Inside the belly of the Monster
By Jim Caple
Page 2 columnist

Miles: 92 (Springfield, Mass., to Boston); total miles: 3,390; hours of driving: 2; hours of sleep; 6; naked pedestrians dashing across Bolyston Street: 1; wrong turns while getting around the Big Dig: 4; parking across from Fenway: $25; Diet Pepsi: 5 units; miles remaining: 0.

BOSTON -- I am looking out from inside the fabled Green Monster, staring through a narrow slit in the scoreboard that acts like blinders on a horse, restricting my view to nothing but the Red Sox playing before me, the Fenway Faithful cheering behind them and a scoreboard above them all that is flashing the score of the New York Yankees game.

In other words, I am enjoying a unique view of Fenway Park while also sharing the typical Bostonian's daily perspective of the world.

After 17 days, nearly 3,400 miles, more than 160 gallons of gas and several cases of Diet Pepsi, my cross-country tour of sports along Interstate 90 is at its end.
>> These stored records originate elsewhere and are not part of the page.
(* ===== verification/Tools.v ===== *)
(** * The transfer tools (src/tools)

    The programs that copy a file to a character device and a device to a
    file: the transfer loops of dma_utils.c and the two [test_dma].  Files are
    a parameter ([FileIo]); [FileLaws] says what a file that holds bytes
    promises of a call that succeeds. *)

From stdpp Require Import strings.
From Stdlib Require Import Ascii.
From S2P Require Import Prelude Cstring Xnl Cli Cdev.
#[local] Open Scope Z_scope.

(** ** Runs *)

(** A run gives a result, goes beyond the end of the buffer, or needs more
    turns than it was given. *)
Inductive run (A : Type) := Done (a : A) | Overrun | OutOfFuel.
Arguments Done {A}.
Arguments Overrun {A}.
Arguments OutOfFuel {A}.
#[export] Instance run_ret : MRet run := λ A a, Done a.
#[export] Instance run_bind : MBind run := λ A B f m,
  match m with Done a => f a | Overrun => Overrun | OutOfFuel => OutOfFuel end.

(** ** Files *)

(** [lseek(fd, off, SEEK_SET)]; [read]: the result and the bytes stored;
    [write]. *)
Class FileIo (F : Type) := {
  f_lseek : Z → F → Z * F;
  f_read : Z → F → (Z * list Z) * F;
  f_write : list Z → F → Z * F }.

(** ** dma_utils.c *)

Definition RW_MAX_SIZE : Z := 0x7ffff000.

(** The number, if one is read: the variable is not set otherwise. *)
Definition getopt_integer (optarg : string) : option Z :=
  let hex := if String.prefix "0x" optarg then scan_lx (str_drop 2 optarg) else None in
  match hex with Some v => Some v | None => scan_lu optarg end.

(** [read] stores the bytes it returns at [buf + count]; [write] takes [n]
    bytes from there. *)
Definition splice (buf : list Z) (count : Z) (bytes : list Z) : run (list Z) :=
  if Z.of_nat (length buf) <? count + Z.of_nat (length bytes) then Overrun
  else Done (take (Z.to_nat count) buf ++ bytes ++ drop (Z.to_nat count + length bytes) buf).
Definition slice (buf : list Z) (count n : Z) : run (list Z) :=
  if Z.of_nat (length buf) <? count + n then Overrun else Done (take (Z.to_nat n) (drop (Z.to_nat count) buf)).

Section utils.
Context {F : Type} `{!FileIo F}.

(** The seek before a piece: none at offset 0. *)
Definition seek (offset : Z) (f : F) : bool * F :=
  if offset =? 0 then (true, f) else
  let '(rc, f) := f_lseek offset f in
  if rc <? 0 then (false, f) else (rc =? offset, f).

(** The loops; [max] is [RW_MAX_SIZE].  The count is returned as a
    [ssize_t]. *)
Fixpoint read_loop (fuel : nat) (max : Z) (buf : list Z) (size count offset : Z) (f : F)
    : run (Z * list Z * F) :=
  if size <=? count then Done (if negb (count =? size) then - EIO else s64 count, buf, f) else
  match fuel with
  | O => OutOfFuel
  | S fuel =>
      let bytes := if max <? size - count then max else size - count in
      let '(ok, f) := seek offset f in
      if negb ok then Done (- EIO, buf, f) else
      let '((rc, bs), f) := f_read bytes f in
      buf ← splice buf count bs;
      if rc <? 0 then Done (- EIO, buf, f) else
      if negb (rc =? bytes) then Done (- EIO, buf, f) else
      read_loop fuel max buf size (count + bytes) (s64 (offset + bytes)) f
  end.

Fixpoint write_loop (fuel : nat) (max : Z) (buf : list Z) (size count offset : Z) (f : F) : run (Z * F) :=
  if size <=? count then Done (if negb (count =? size) then - EIO else s64 count, f) else
  match fuel with
  | O => OutOfFuel
  | S fuel =>
      let bytes := if max <? size - count then max else size - count in
      let '(ok, f) := seek offset f in
      if negb ok then Done (- EIO, f) else
      bs ← slice buf count bytes;
      let '(rc, f) := f_write bs f in
      if rc <? 0 then Done (- EIO, f) else
      if negb (rc =? bytes) then Done (- EIO, f) else
      write_loop fuel max buf size (count + bytes) (s64 (offset + bytes)) f
  end.

(** Enough turns for pieces of [max] bytes. *)
Definition turns (max size : Z) : nat := S (Z.to_nat (size / max)).

Definition read_to_buffer (buf : list Z) (size base : Z) : F → run (Z * list Z * F) :=
  read_loop (turns RW_MAX_SIZE size) RW_MAX_SIZE buf size 0 (s64 base).
Definition write_from_buffer (buf : list Z) (size base : Z) : F → run (Z * F) :=
  write_loop (turns RW_MAX_SIZE size) RW_MAX_SIZE buf size 0 (s64 base).

End utils.

(** [struct timespec] *)
Record timespec := Timespec { tv_sec : Z; tv_nsec : Z }.
Definition timespec_check (t : timespec) : Z := if (tv_nsec t <? 0) || (1000000000 <=? tv_nsec t) then -1 else 0.

(** The new [t1]. *)
Definition timespec_sub (t1 t2 : timespec) : timespec :=
  if timespec_check t1 <? 0 then t1 else if timespec_check t2 <? 0 then t1 else
  let sec := s64 (tv_sec t1 - tv_sec t2) in
  let nsec := tv_nsec t1 - tv_nsec t2 in
  if 1000000000 <=? nsec then Timespec (s64 (sec + 1)) (nsec - 1000000000)
  else if nsec <? 0 then Timespec (s64 (sec - 1)) (nsec + 1000000000)
  else Timespec sec nsec.

(** ** The programs

    The three files; those that are open, and whether the buffer is
    allocated.  The times are only printed. *)

Inductive handle := Fpga | Infile | Outfile | Buffer.
#[export] Instance handle_eq_dec : EqDecision handle.
Proof. solve_decision. Defined.

Record files (F : Type) := Files { fpga : F; infile : F; outfile : F; open_now : list handle }.
Arguments Files {F}.
Arguments fpga {F}.
Arguments infile {F}.
Arguments outfile {F}.
Arguments open_now {F}.
#[export] Instance files_eta {F} : Settable (files F) := λ r, Files (fpga r) (infile r) (outfile r) (open_now r).

(** The options: [infname] and [ofname] tell whether they are given. *)
Record dma_opts := DmaOpts { o_addr : Z; o_size : Z; o_offset : Z; o_count : Z; infname : bool; ofname : bool; no_write : bool }.

#[export] Instance dma_opts_eta : Settable dma_opts := λ r,
  DmaOpts (o_addr r) (o_size r) (o_offset r) (o_count r) (infname r) (ofname r) (no_write r).

Definition SIZE_DEFAULT : Z := 32.
Definition COUNT_DEFAULT : Z := 1.
Definition opts_default : dma_opts := DmaOpts 0 SIZE_DEFAULT 0 COUNT_DEFAULT false false false.

(** A number argument; an unset variable is undefined behaviour. *)
Definition opt_number (arg : string) : parsed Z := match getopt_integer arg with Some v => Ok v | None => Crash end.

(** The options both programs have: what [getopt_long] returned, with
    [optarg].  The name of the device and [-v] are not kept. *)
Definition common_opt (c : ascii) (arg : string) (o : dma_opts) : parsed dma_opts :=
  if bool_decide (c ∈ ["000"; "d"; "v"]%char) then Ok o
  else if bool_decide (c = "a"%char) then v ← opt_number arg; Ok (o <| o_addr := v |>)
  else if bool_decide (c = "s"%char) then v ← opt_number arg; Ok (o <| o_size := v |>)
  else if bool_decide (c = "o"%char) then v ← opt_number arg; Ok (o <| o_offset := Z.land v 4095 |>)
  else if bool_decide (c = "c"%char) then v ← opt_number arg; Ok (o <| o_count := v |>)
  else Exit 0.

Definition to_opt (c : ascii) (arg : string) (o : dma_opts) : parsed dma_opts :=
  if bool_decide (c = "f"%char) then Ok (o <| infname := true |>)
  else if bool_decide (c = "w"%char) then Ok (o <| ofname := true |>)
  else common_opt c arg o.

Definition from_opt (c : ascii) (arg : string) (o : dma_opts) : parsed dma_opts :=
  if bool_decide (c = "f"%char) then Ok (o <| ofname := true |>)
  else if bool_decide (c = "x"%char) then Ok (o <| no_write := true |>)
  else common_opt c arg o.

(** The loop over the options. *)
Fixpoint read_opts (f : ascii → string → dma_opts → parsed dma_opts) (l : list (ascii * string)) (o : dma_opts)
    : parsed dma_opts :=
  match l with [] => Ok o | (c, arg) :: l => o ← f c arg o; read_opts f l o end.

(** What the kernel answers: the results of the [open]s, and the memory
    [posix_memalign] gives for a number of bytes. *)
Record dma_answers := DmaAns { r_dev : Z; r_in : Z; r_out : Z; r_mem : Z → option (list Z) }.

(** The memory has the size asked for. *)
Definition allocates (a : dma_answers) : Prop :=
  ∀ n mem, 0 <= n → r_mem a n = Some mem → Z.of_nat (length mem) = n.

(** The bytes asked for: a 64-bit sum. *)
Definition buffer_size (o : dma_opts) : Z := u64 (o_size o + 4096).

Section programs.
Context {F : Type} `{!FileIo F}.
Implicit Types s : files F.

Definition opened (h : handle) s : files F := s <| open_now ::= cons h |>.

Definition closed (h : handle) s : files F := s <| open_now ::= filter (λ x, x ≠ h) |>.

(** [out], with the descriptors (-1: never opened); [rc] is returned as an
    [int]. *)
Definition dma_out (rc in_fd out_fd : Z) s : Z * files F :=
  let s := closed Fpga s in
  let s := if 0 <=? in_fd then closed Infile s else s in
  let s := if 0 <=? out_fd then closed Outfile s else s in
  (s32 rc, closed Buffer s).

(** The loop of dma_to_device. *)
Fixpoint to_device_loop (n : nat) (i : Z) (o : dma_opts) (buf : list Z) (s : files F) : run (Z * files F) :=
  match n with
  | O => Done (0, s)
  | S n =>
      '(rc, f) ← write_from_buffer buf (o_size o) (o_addr o) (fpga s);
      let s := s <| fpga := f |> in
      if rc <? 0 then Done (rc, s) else
      if ofname o then
        '(rc, f) ← write_from_buffer buf (o_size o) (u64 (i * o_size o)) (outfile s);
        let s := s <| outfile := f |> in
        if rc <? 0 then Done (rc, s) else to_device_loop n (i + 1) o buf s
      else to_device_loop n (i + 1) o buf s
  end.

Definition test_dma_to (o : dma_opts) (a : dma_answers) (s : files F) : run (Z * files F) :=
  if r_dev a <? 0 then Done (- EINVAL, s) else
  let s := opened Fpga s in
  let in_fd := if infname o then r_in a else -1 in
  if infname o && (in_fd <? 0) then Done (dma_out (- EINVAL) in_fd (-1) s) else
  let s := if infname o then opened Infile s else s in
  let out_fd := if ofname o then r_out a else -1 in
  if ofname o && (out_fd <? 0) then Done (dma_out (- EINVAL) in_fd out_fd s) else
  let s := if ofname o then opened Outfile s else s in
  match r_mem a (buffer_size o) with
  | None => Done (dma_out (- ENOMEM) in_fd out_fd s)
  | Some mem =>
      let s := opened Buffer s in
      let buf := drop (Z.to_nat (o_offset o)) mem in
      '(rc, buf, s) ← (if 0 <=? in_fd then
                          '(rc, buf, f) ← read_to_buffer buf (o_size o) 0 (infile s);
                          Done (rc, buf, s <| infile := f |>)
                        else Done (0, buf, s));
      if rc <? 0 then Done (dma_out rc in_fd out_fd s) else
      '(rc, s) ← to_device_loop (Z.to_nat (o_count o)) 0 o buf s;
      Done (dma_out rc in_fd out_fd s)
  end.

(** The loop of dma_from_device. *)
Fixpoint from_device_loop (n : nat) (i : Z) (o : dma_opts) (buf : list Z) (s : files F) : run (Z * files F) :=
  match n with
  | O => Done (0, s)
  | S n =>
      '(rc, buf, f) ← read_to_buffer buf (o_size o) (o_addr o) (fpga s);
      let s := s <| fpga := f |> in
      if rc <? 0 then Done (rc, s) else
      if ofname o && negb (no_write o) then
        '(rc, f) ← write_from_buffer buf (o_size o) (u64 (i * o_size o)) (outfile s);
        let s := s <| outfile := f |> in
        if rc <? 0 then Done (rc, s) else from_device_loop n (i + 1) o buf s
      else from_device_loop n (i + 1) o buf s
  end.

Definition test_dma_from (o : dma_opts) (a : dma_answers) (s : files F) : run (Z * files F) :=
  if r_dev a <? 0 then Done (- EINVAL, s) else
  let s := opened Fpga s in
  let out_fd := if ofname o then r_out a else -1 in
  if ofname o && (out_fd <? 0) then Done (dma_out (- EINVAL) (-1) out_fd s) else
  let s := if ofname o then opened Outfile s else s in
  match r_mem a (buffer_size o) with
  | None => Done (dma_out (- ENOMEM) (-1) out_fd s)
  | Some mem =>
      let s := opened Buffer s in
      '(rc, s) ← from_device_loop (Z.to_nat (o_count o)) 0 o (drop (Z.to_nat (o_offset o)) mem) s;
      Done (dma_out rc (-1) out_fd s)
  end.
With Scooter flying home on his own, I drove the final stretch of our nation's longest highway earlier Wednesday afternoon, passing within a Nomar Garciaparra throw of Fenway Park before reaching the eastern terminus two miles later in the congestion of Boston's notorious Big Dig.
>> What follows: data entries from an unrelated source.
(** A property key of a TypeScript object type.  [keyof] yields keys of all
    three kinds; [& string] keeps the string ones. *)
Inductive PropertyKey :=
| KString (s : string)
| KNumber (n : N)
| KSymbol (s : positive).

#[global] Instance PropertyKey_eq_dec : EqDecision PropertyKey.
Proof. solve_decision. Defined.

Definition PropertyKey_encode (k : PropertyKey) : string + (N + positive) :=
  match k with
  | KString s => inl s
  | KNumber n => inr (inl n)
  | KSymbol s => inr (inr s)
  end.

Definition PropertyKey_decode (x : string + (N + positive)) : PropertyKey :=
  match x with
  | inl s => KString s
  | inr (inl n) => KNumber n
  | inr (inr s) => KSymbol s
  end.

#[global] Instance PropertyKey_countable : Countable PropertyKey.
Proof.
  apply (inj_countable' PropertyKey_encode PropertyKey_decode).
  by intros [].
Defined.

Section Schema.

(** The object types a schema description supplies ([Row: object], ...).
    They are given from outside; nothing here looks into them. *)
Context {Shape : Type}.

(** An object type with members of type [A]: its listed members, and the
    member type [A] of [Record<string, A>] when it is (or is met with) one.
    [Record<string, A>] has no listed member. *)
Record ObjectType (A : Type) := {
  members : gmap PropertyKey A;
  index : option A;
}.
Arguments members {A} _.
Arguments index {A} _.

(** One entry of [Tables]: [{ Row: object; Insert: object; Update: object }]. *)
Record TableShape := {
  Row : Shape;
  Insert : Shape;
  Update : Shape;
}.

(** One entry of [Views]: [{ Row: object }]. *)
Record ViewShape := {
  ViewRow : Shape;
}.

(** [{ Args: object; Returns: unknown }] *)
Record FunctionShape := {
  Args : Shape;
  Returns : Shape;
}.

(** The [public] member of [DatabaseSchema]; the members marked [?] are
    optional. *)
Record PublicSchema := {
  Tables : ObjectType TableShape;
  Views : option (ObjectType ViewShape);
  Functions : option (ObjectType FunctionShape);
  Enums : option (ObjectType Shape);
  CompositeTypes : option (ObjectType Shape);
}.

Record DatabaseSchema := {
  public : PublicSchema;
}.

(** [keyof X], as the test whether [k] is one of the keys: a listed member, or,
    under [Record<string, A>], any string. *)
Definition keyof {A} (X : ObjectType A) (k : PropertyKey) : bool :=
  match members X !! k with
  | Some _ => true
  | None =>
      match index X, k with
      | Some _, KString _ => true
      | _, _ => false
      end
  end.

(** [K & string]: the strings among the keys [K]. *)
Definition and_string (K : PropertyKey -> bool) (s : string) : bool :=
  K (KString s).

(** [X[k]]: an indexed access; there is no such type when [k] is not a key.
    A member is looked up under the key it is written with: a member written
    with a number is kept apart from the string that spells the number, so the
    access is the one of TypeScript for the object types that list no member
    under a number, and for the others at every string that spells none of
    their numbers. *)
Definition access {A} (X : ObjectType A) (k : PropertyKey) : option A :=
  match members X !! k with
  | Some a => Some a
  | None =>
      match k with
      | KString _ | KNumber _ => index X
      | KSymbol _ => None
      end
  end.

(** [TableNames<DB> = keyof DB["public"]["Tables"] & string] *)
Definition TableNames (DB : DatabaseSchema) : string -> bool :=
  and_string (keyof (Tables (public DB))).

(** [TableRow<T, DB> = DB["public"]["Tables"][T]["Row"]] *)
Definition TableRow (T : string) (DB : DatabaseSchema) : option Shape :=
  Row <$> access (Tables (public DB)) (KString T).

(** [TableInsert<T, DB> = DB["public"]["Tables"][T]["Insert"]] *)
Definition TableInsert (T : string) (DB : DatabaseSchema) : option Shape :=
  Insert <$> access (Tables (public DB)) (KString T).

(** [TableUpdate<T, DB> = DB["public"]["Tables"][T]["Update"]] *)
Definition TableUpdate (T : string) (DB : DatabaseSchema) : option Shape :=
  Update <$> access (Tables (public DB)) (KString T).

(** [Record<string, A>] *)
Definition RecordString {A} (a : A) : ObjectType A :=
  {| members := ∅; index := Some a |}.

(** The placeholder [Database] (lines 34-49); [record] stands for
    [Record<string, unknown>] and [unknown] for [unknown]. *)
Definition Database (record unknown : Shape) : DatabaseSchema :=
  {| public :=
       {| Tables := RecordString {| Row := record; Insert := record; Update := record |};
          Views := Some (RecordString {| ViewRow := record |});
          Functions := Some (RecordString {| Args := record; Returns := unknown |});
          Enums := Some (RecordString unknown);
          CompositeTypes := Some (RecordString unknown) |} |}.

End Schema.

Arguments ObjectType : clear implicits.
Arguments members {A} _.
Arguments index {A} _.
Arguments TableShape : clear implicits.
Arguments ViewShape : clear implicits.
Arguments FunctionShape : clear implicits.
Arguments PublicSchema : clear implicits.
Arguments DatabaseSchema : clear implicits.

(** A generated schema description with two tables, and with a numeric key and
    a symbol key besides; shapes are named by strings. *)
Definition sample_schema : DatabaseSchema string :=
  {| public :=
       {| Tables :=
            {| members :=
                 <[KString "tenants" :=
                     {| Row := "TenantRow"; Insert := "TenantInsert";
                        Update := "TenantUpdate" |}]>
                 (<[KString "users" :=
                     {| Row := "UserRow"; Insert := "UserInsert";
                        Update := "UserUpdate" |}]>
                 (<[KNumber 7 := {| Row := "R7"; Insert := "I7"; Update := "U7" |}]>
                 (<[KSymbol 1 := {| Row := "RS"; Insert := "IS"; Update := "US" |}]> ∅)));
               index := None |};
          Views := None;
          Functions := None;
          Enums := None;
          CompositeTypes := None |} |}.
For those who have never been to Boston, the Big Dig is a vast road construction project that has been disrupting traffic since about, oh, 1918, when the Red Sox last won the World Series, and probably will not be finished until the Red Sox win another World Series. Neither seems in the near future what with the traffic jam that awaited me and the recent city-quieting Red Sox slide.
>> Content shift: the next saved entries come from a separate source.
(** * go-graphsync: wire message, peer manager and request manager

    A shallow embedding of [message/message.go], of the peer manager
    ([peermanager/peermanager.go]) and of the request manager's event
    loop, followed by the properties of the specification that concern
    them.

    Conventions.  Go's [int32] values are integers of [Z]; the only
    arithmetic the code performs on them is [rm.nextRequestID++], whose
    two's complement wrap-around is written out with [wrap32].  A [[]byte]
    is a [list byte] (a nil slice is the empty list).  A Go map is a
    [gmap]; where the code ranges over a map (an unspecified order in Go)
    the model admits every order.  An [error] is the string it prints. *)

From Stdlib Require Import ZArith Lia Strings.Byte.
From stdpp Require Import gmap strings list fin_maps.

Local Open Scope Z_scope.

(** ** Machine integers *)

Definition wrap (bits : Z) (z : Z) : Z :=
  (z + 2 ^ (bits - 1)) mod 2 ^ bits - 2 ^ (bits - 1).

(** [int32] arithmetic. *)
Definition wrap32 (z : Z) : Z := wrap 32 z.

(** Go's [int] on the 64-bit targets the module is built for. *)
Definition wrapInt (z : Z) : Z := wrap 64 z.

Definition MaxInt32 : Z := 2147483647.
Definition MinInt32 : Z := -2147483648.

Definition bytes := list byte.

#[global] Instance byte_eqdec : EqDecision byte := Byte.byte_eq_dec.

#[global] Instance byte_countable : Countable byte :=
  inj_countable Byte.to_N Byte.of_N Byte.of_to_N.

(** peer.ID is a Go string type. *)
Definition peerID := string.

(** * message/message.go *)
Module Message.

(** [type GraphSyncRequestID int32], [GraphSyncPriority int32],
    [GraphSyncResponseStatusCode int32]. *)
Definition GraphSyncRequestID := Z.
Definition GraphSyncPriority := Z.
Definition GraphSyncResponseStatusCode := Z.

(** Informational Response Codes (partial) *)
Definition RequestAcknowledged : GraphSyncResponseStatusCode := 10.
Definition AdditionalPeers : GraphSyncResponseStatusCode := 11.
Definition NotEnoughGas : GraphSyncResponseStatusCode := 12.
Definition OtherProtocol : GraphSyncResponseStatusCode := 13.
Definition PartialResponse : GraphSyncResponseStatusCode := 14.
(** Success Response Codes (request terminated) *)
Definition RequestCompletedFull : GraphSyncResponseStatusCode := 20.
Definition RequestCompletedPartial : GraphSyncResponseStatusCode := 21.
(** Error Response Codes (request terminated) *)
Definition RequestRejected : GraphSyncResponseStatusCode := 30.
Definition RequestFailedBusy : GraphSyncResponseStatusCode := 31.
Definition RequestFailedUnknown : GraphSyncResponseStatusCode := 32.
Definition RequestFailedLegal : GraphSyncResponseStatusCode := 33.
Definition RequestFailedContentNotFound : GraphSyncResponseStatusCode := 34.

Definition IsTerminalSuccessCode (status : GraphSyncResponseStatusCode) : bool :=
  (status =? RequestCompletedFull) || (status =? RequestCompletedPartial).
This is a city that loves its history, and that 84-year World Series drought is as much a part of the Boston identity as Paul Revere's Midnight Ride, the Kennedy family and the Cheers bar. The Celtics had the Russell and Bird dynasties, and the Patriots won last winter's Super Bowl, but it is the Sox and the World Series drought that are permanently etched in the city's soul. In Boston, you can hold a perfectly normal conversation with someone, discussing a topic totally unrelated to the Red Sox, baseball or even sports, only to have him suddenly mutter, "That (expletive) Buckner.''

All you can do is nod your head and say you understand.

Jim Caple
The rumors say it's cramped and infested with rats, but Jim Caple found the inside of the Fenway scoreboard to be roomy and clean.
And I do understand. Despite living across the country in Washington, I grew up rooting for the Red Sox. Boston's 1986 loss to the Mets left me sobbing, the last time I ever cared that much for a single team. My past love for the Red Sox and their historic home was the original impetus for this trip. Knowing Fenway Park awaited at the opposite end of I-90 always made me want to keep driving until I reached it. I felt just as compelled to drive from Seattle to Fenway as Kevin Costner was when he drove from Iowa to take James Earl Jones to Fenway in "Field of Dreams."

Go the distance.

I also have always longed to watch a game from inside the scoreboard and, thanks to the Red Sox, I was able to end my I-90 tour here. And as I walked from beneath the grandstand, the Monster beckoned from a vast field of green so bright and inviting it practically glowed. "The novelty of that view never wears off," Rich Maloney says.

Maloney is one of the stadium's two scoreboard operators (Chris Elias is the other), and this is his 13th season keeping score. He is a salesman during the day, and he says his Fenway gig is a superb ice-breaker to his sales pitches.

"I tell people what I do, and it's always followed by 'You do what?' and 'You're the guy back there?' " Maloney says. "Almost everyone here in Boston is a die-hard Red Sox fan, and everyone knows the Green Monster. People tell me they bring their little kids to the games, and they just sit staring at the wall and looking at the scores change. They go, 'Who's back there? How did that change?' "

It changes the same way it has since Ted Williams was in left field -- by hand -- and I get a quick demonstration when the Rangers' Kevin Mench leads off the game with a home run over the Monster. Maloney quickly picks up a thin green metal panel with a yellow 1 painted on it and inserts it in the inning slot for Texas. Elias inserts another 1 under the run total for Texas.

One batter into the game and Boston is trailing. Again. You can hear fans groaning around New England.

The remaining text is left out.